Native SUV 17 - 5 months
Native SUV 14 - 3 months
ShadowCast 16 - 8-10 weeks
ShadowCast 18 - 3 months
Copperhead - 6 months
Cayenne - 9 months
Advent - Production is coming soon


----------



## Shadowcast (Feb 26, 2008)

Salt Marsh 1444 - 2-3 months
Salt Marsh 1656 - 4 months
Heron 16 - 13 months
Heron 18 - 4 months
Tavernier 17 - 3 months


----------



## John_boat (Mar 25, 2018)

Shadowcast said:


> Native SUV 17 - 5 months
> Native SUV 14 - 3 months
> ShadowCast 16 - 8-10 weeks
> ShadowCast 18 - 3 months
> ...


Thanks a bunch.
Will I have weight distribution issues if I’m solo the majority of the time in a Cayenne?
I’ve seen Yeti’s as casting platforms on the bow I’m assuming this is for ballast. But I also read you stated in an other thread trimming is super responsive to this hull design.


----------



## Shadowcast (Feb 26, 2008)

John_boat said:


> Thanks a bunch.
> Will I have weight distribution issues if I’m solo the majority of the time in a Cayenne?
> I’ve seen Yeti’s as casting platforms on the bow I’m assuming this is for ballast. But I also read you stated in an other thread trimming is super responsive to this hull design.

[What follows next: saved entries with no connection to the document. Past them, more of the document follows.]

Definition pm_Normal (name : string) (mu : tensor) (sd tau : option tensor)
    (observed : option pyobj) (shape : list nat) : Py tensor :=
  declare (mk_RV name (Normal mu sd tau) shape observed).

(** A tensor operation: the engine builds the result or refuses. *)
Definition build (t : tensor) : Py tensor := λ w,
  match accept (hd [] (context w)) (Build t) with
  | Ok _ => (Ok t, w)
  | Raise e => (Raise e, w)
  end.

Definition T (t : tensor) : Py tensor := build (TT t).

Definition tt_dot (a b : tensor) : Py tensor := build (TDot a b).

Definition add (a b : tensor) : Py tensor := build (TAdd a b).

(** [pm.sample], called with the unpacked keyword dictionary: the sampler
    of the engine runs on the model of the innermost context; the call is
    recorded. *)
Definition pm_sample (kw : kwargs) : Py MultiTrace := λ w,
  match context w with
  | m :: _ =>
      let '(r, g) := sample m kw (engine w) in
      (r, mk_world (heap w) (context w) (sampler_calls w ++ [(m, kw)])%list g)
  | [] => (Raise TypeError, w)
  end.

(** [self.name = value] *)
Definition setattr (self : loc) (name : string) (value : attr) : Py unit := λ w,
  (Ok (),
   mk_world (<[self := <[name := value]> (default ∅ (heap w !! self))]> (heap w))
            (context w) (sampler_calls w) (engine w)).

Definition getattr (self : loc) (name : string) (w : world) : option attr :=
  heap w !! self ≫= λ o, o !! name.

(** *** [LinearRegressionwithErrors.fit] *)

(** The default of the parameter [sample_kwargs]. *)
Definition default_sample_kwargs : kwargs :=
  <["draws" := PyNum 1000]> (<["target_accept" := PyNum (9 # 10)]> ∅).

(** The body of the [with pm.Model():] block; the arguments of a call are
    computed from left to right before the call. *)
Definition fit_block (self : loc) (X : ndarray) (y y_error : pyobj)
    (x_error : ndarray) (sample_kwargs : kwargs) : Py unit :=
  (* slope and intercept of eta-ksi relation *)
  d ← lift (getitem0 (shape X));
  slope ← pm_Flat "slope" [d];
  inter ← pm_Flat "inter" [];
  (* intrinsic scatter of eta-ksi relation *)
  int_std ← pm_HalfFlat "int_std" [];
  d ← lift (getitem0 (shape X));
  tau ← pm_HalfFlat "tau" [d];
  (* intrinsic ksi *)
  d ← lift (getitem0 (shape X));
  mu ← pm_Normal "mu" (TConst (PyNum 0)) (Some tau) None None [d];
  ksi ← pm_Normal "ksi" mu None (Some tau) None (T_shape X);
  (* intrinsic eta-ksi linear relation + intrinsic scatter *)
  slope_T ← T slope;
  ksi_T ← T ksi;
  product ← tt_dot slope_T ksi_T;
  mean ← add product inter;
  y_shape ← lift (getattr_shape y);
  eta ← pm_Normal "eta" mean (Some int_std) None None y_shape;
  (* observed xi, yi *)
  ksi_T ← T ksi;
  x ← pm_Normal "xi" ksi_T (Some (TConst (PyNdarray x_error))) None
        (Some (PyNdarray X)) (shape X);
  y_shape ← lift (getattr_shape y);
  y' ← pm_Normal "yi" eta (Some (TConst y_error)) None (Some y) y_shape;
  trace ← pm_sample sample_kwargs;
  setattr self "trace" (AttrTrace trace).

Definition fit (self : loc) (X y y_error x_error : pyobj)
    (sample_kwargs : kwargs) : Py loc :=
  X ← lift (np_atleast_2d X);
  x_error ← lift (np_atleast_2d x_error);
  with_Model (fit_block self X y y_error x_error sample_kwargs);;
  mret self.

(** *** Reading a run *)

(** The model of the innermost context once the block of [fit] has run,
    to its end or to the exception it raises. *)
Definition block_model (self : loc) (X : ndarray) (y y_error : pyobj)
    (x_error : ndarray) (kw : kwargs) (w : world) : Model :=
  hd [] (context (fit_block self X y y_error x_error kw (push_model w)).2).

(** [fit] hands the model [m] to the sampler: one call more, on [m]. *)
Definition fit_samples (self : loc) (X y y_error x_error : pyobj)
    (kw : kwargs) (w : world) (m : Model) : Prop :=
  sampler_calls (fit self X y y_error x_error kw w).2
  = (sampler_calls w ++ [(m, kw)])%list.

Definition after_sample (w : world) (m : Model) (kw : kwargs)
    (g : engine_state) : world :=
  mk_world (heap w) (context w) (sampler_calls w ++ [(m, kw)])%list g.

Definition store_trace (self : loc) (t : MultiTrace) (w : world) : world :=
  mk_world (<[self := <["trace" := AttrTrace t]> (default ∅ (heap w !! self))]> (heap w))
           (context w) (sampler_calls w) (engine w).

(** The engine's answer to a sequence of requests made in a model: the
    first refusal, if there is one. *)
Fixpoint accepts_from (m : Model) (rs : list request) : result unit :=
  match rs with
  | [] => Ok ()
  | r :: rs' =>
      match accept m r with
      | Ok _ =>
          accepts_from
            (match r with Register v => (m ++ [v])%list | Build _ => m end) rs'
      | Raise e => Raise e
      end
  end.

Definition accepts (rs : list request) : result unit := accepts_from [] rs.

End Program.

(** ** The requests of [fit], in closed form *)

(** The six declarations made before the shape of [y] is read. *)
Definition latent_declarations (X : ndarray) : Model :=
  let d := hd 0%nat (shape X) in
  [ mk_RV "slope" Flat [d] None;
    mk_RV "inter" Flat [] None;
    mk_RV "int_std" HalfFlat [] None;
    mk_RV "tau" HalfFlat [d] None;
    mk_RV "mu" (Normal (TConst (PyNum 0)) (Some (TRV "tau")) None) [d] None;
    mk_RV "ksi" (Normal (TRV "mu") None (Some (TRV "tau"))) (T_shape X) None ].

Definition eta_mean : tensor :=
  TAdd (TDot (TT (TRV "slope")) (TT (TRV "ksi"))) (TRV "inter").

Definition eta_declaration (y_shape : list nat) : RV :=
  mk_RV "eta" (Normal eta_mean (Some (TRV "int_std")) None) y_shape None.

Definition xi_declaration (X x_error : ndarray) : RV :=
  mk_RV "xi" (Normal (TT (TRV "ksi")) (Some (TConst (PyNdarray x_error))) None)
    (shape X) (Some (PyNdarray X)).

Definition yi_declaration (y : pyobj) (y_shape : list nat) (y_error : pyobj) : RV :=
  mk_RV "yi" (Normal (TRV "eta") (Some (TConst y_error)) None) y_shape (Some y).

Definition declarations (X : ndarray) (y : pyobj) (y_shape : list nat)
    (y_error : pyobj) (x_error : ndarray) : Model :=
  (latent_declarations X
   ++ [ eta_declaration y_shape; xi_declaration X x_error;
        yi_declaration y y_shape y_error ])%list.

(** What [fit] asks of the engine up to the point where it reads the shape
    of [y]: the six declarations and the tensors of the mean of [eta]. *)
Definition requests_before_y (X : ndarray) : list request :=
  ((Register <$> latent_declarations X)
   ++ [ Build (TT (TRV "slope"));
        Build (TT (TRV "ksi"));
        Build (TDot (TT (TRV "slope")) (TT (TRV "ksi")));
        Build eta_mean ])%list.

(** And from there to the call of the sampler. *)
Definition requests_from_y (X : ndarray) (y : pyobj) (y_shape : list nat)
    (y_error : pyobj) (x_error : ndarray) : list request :=
  [ Register (eta_declaration y_shape);
    Build (TT (TRV "ksi"));
    Register (xi_declaration X x_error);
    Register (yi_declaration y y_shape y_error) ].

Definition requests (X : ndarray) (y : pyobj) (y_shape : list nat)
    (y_error : pyobj) (x_error : ndarray) : list request :=
  (requests_before_y X ++ requests_from_y X y y_shape y_error x_error)%list.

(** ** An engine to run the program with

    It accepts every request; its sampler returns one draw more at every
    call, all zeros, for each free variable of the model.  It keeps the
    engine's promises. *)

Definition zeros (s : list nat) : ndarray :=
  mk_ndarray s (replicate (foldr Nat.mul 1%nat s) 0%Q).

Definition zero_trace (n : nat) (m : Model) : MultiTrace :=
  list_to_map ((λ v, (rv_name v, replicate n (zeros (rv_shape v)))) <$> free_RVs m).

Definition zero_engine : Engine :=
  {| engine_state := nat;
     accept m r := Ok ();
     sample m kw g := (Ok (zero_trace (S g) m), S g) |}.

(** An engine that checks shapes when a tensor is built or a variable is
    registered: the tensors of a declaration must have a shape, and the
    mean of a Normal must broadcast to the declared shape. *)
Definition has_shape (m : Model) (t : tensor) : bool :=
  bool_decide (is_Some (tensor_shape m t)).

Definition mean_fits (m : Model) (mu : tensor) (s : list nat) : bool :=
  match tensor_shape m mu with
  | Some s' => bool_decide (broadcast_shapes s' s = Some s)
  | None => false
  end.

Definition shape_check (m : Model) (r : request) : result unit :=
  match r with
  | Build t => if has_shape m t then Ok () else Raise ValueError
  | Register v =>
      match rv_dist v with
      | Normal mu _ _ =>
          if mean_fits m mu (rv_shape v) then Ok () else Raise ValueError
      | _ => Ok ()
      end
  end.

Definition strict_engine : Engine :=
  {| engine_state := nat;
     accept := shape_check;
     sample m kw g := (Ok (zero_trace (S g) m), S g) |}.

(** ** The two keywords of [Normal] for its dispersion

    The engine reads [sd] as a standard deviation and [tau] as a precision;
    passing both is refused.  The variance that each reading gives: *)
Definition normal_variance (sd tau : option Q) : option Q :=
  match tau, sd with
  | None, None => Some 1%Q
  | None, Some s => Some (s * s)%Q
  | Some t, None => Some (/ t)%Q
  | Some _, Some _ => None
  end.

(** ** Inputs to run the program on *)

Definition tenth : Q := 1 # 10.

(** One covariate, five observations, given as plain lists where the
    program accepts them. *)
Definition X_five : pyobj := PyList (PyNum <$> [1; 2; 3; 4; 5]%Q).
Definition y_five : pyobj :=
  PyNdarray (mk_ndarray [5] [21 # 10; 39 # 10; 62 # 10; 78 # 10; 101 # 10]%Q).
Definition y_error_five : pyobj := PyNdarray (mk_ndarray [5] (replicate 5 tenth)).
Definition x_error_five : pyobj := PyList (PyNum <$> replicate 5 tenth).

(** Two covariates, five observations. *)
Definition X_2x5 : pyobj :=
  PyNdarray (mk_ndarray [2; 5] [1; 2; 3; 4; 5; 5; 4; 3; 2; 1]%Q).
Definition x_error_2x5 : pyobj := PyNdarray (mk_ndarray [2; 5] (replicate 10 tenth)).

(** The same response as a plain list. *)
Definition y_five_list : list pyobj :=
  PyNum <$> [21 # 10; 39 # 10; 62 # 10; 78 # 10; 101 # 10]%Q.

(** Two covariates and ten observations against nine responses. *)
Definition X_2x10 : pyobj := PyNdarray (mk_ndarray [2; 10] (replicate 20 1%Q)).
Definition x_error_2x10 : pyobj := PyNdarray (mk_ndarray [2; 10] (replicate 20 tenth)).
Definition y_nine : pyobj := PyNdarray (mk_ndarray [9] (replicate 9 2%Q)).
Definition y_error_nine : pyobj := PyNdarray (mk_ndarray [9] (replicate 9 tenth)).

(** Errors with a negative entry. *)
Definition y_error_negative : pyobj :=
  PyNdarray (mk_ndarray [5] [tenth; (-1 # 10)%Q; tenth; tenth; tenth]).
Definition x_error_negative : pyobj :=
  PyList (PyNum <$> [(-1 # 10)%Q; tenth; tenth; tenth; tenth]).

Definition has_negative (a : ndarray) : bool :=
  existsb (λ q, negb (Qle_bool 0 q)) (data a).

(** A store with one regressor, at reference 7, not fitted yet. *)
Definition initial_world : @world zero_engine :=
  @mk_world zero_engine {[ 7%nat := ∅ ]} [] [] 0%nat.

Definition strict_world : @world strict_engine :=
  @mk_world strict_engine {[ 7%nat := ∅ ]} [] [] 0%nat.

(** ** The outcome of a call, in closed form

    What [fit] does, read off its text: the two coercions, the requests to
    the engine up to the reading of the shape of [y], that reading, the
    remaining requests, the sampler, the assignment. *)

Section Outcome.

Context {E : Engine}.

Definition fit_outcome (self : loc) (X y y_error x_error : pyobj)
    (kw : kwargs) (w : world) : result loc * world :=
  match np_atleast_2d X with
  | Raise e => (Raise e, w)
  | Ok X' =>
      match np_atleast_2d x_error with
      | Raise e => (Raise e, w)
      | Ok x_error' =>
          match accepts (requests_before_y X'), y with
          | Raise e, _ => (Raise e, w)
          | Ok _, PyNum _ => (Raise AttributeError, w)
          | Ok _, PyList _ => (Raise AttributeError, w)
          | Ok _, PyNdarray ya =>
              let m := declarations X' y (shape ya) y_error x_error' in
              match accepts (requests X' y (shape ya) y_error x_error') with
              | Raise e => (Raise e, w)
              | Ok _ =>
                  match sample m kw (engine w) with
                  | (Ok t, g) =>
                      (Ok self, store_trace self t (after_sample w m kw g))
                  | (Raise e, g) => (Raise e, after_sample w m kw g)
                  end
              end
          end
      end
  end.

You wont have weight distribution issues at all on the Cayenne. I would keep the motor partially in the water to give you tracking while running the TM. Yeti's on the bow is to get you on a casting platform and a higher vantage point. Yes, the Cayenne is very sensitive to trim. That is what makes it such a great skiff. While running you can really get that skiff running efficiently with the tabs.


----------



## John_boat (Mar 25, 2018)

Thanks again. I understand that folks are using the Yetis as casting platforms, just didn’t know if having a full cooler on the bow would help, instead of a traditional casting platform. 
You’re a sales rep what kind of a deposit is it to get on the build list? I’m very interested in the Cayenne seems like it ticks all the boxes for My location and my desire to run from Estero Bay up to Matlacha with out any safety concerns.


----------



## Shadowcast (Feb 26, 2008)

John_boat said:


> Thanks again. I understand that folks are using the Yetis as casting platforms, just didn’t know if having a full cooler on the bow would help, instead of a traditional casting platform.
> You’re a sales rep what kind of a deposit is it to get on the build list? I’m very interested in the Cayenne seems like it ticks all the boxes for My location and my desire to run from Estero Bay up to Matlacha with out any safety concerns.


The 12 gallon fuel cell up front does enough to add weight to the bow; more so if you have a TM battery up there. So the deposit is $300. It is completely refundable and transferable between models. The $300 holds your spot on the assembly queue.


----------



## John_boat (Mar 25, 2018)

Thanks again. More info in a few posts than a few months I appreciate it. 
John


----------



## Shadowcast (Feb 26, 2008)

Let me know if I can help get you closer to your skiff.


----------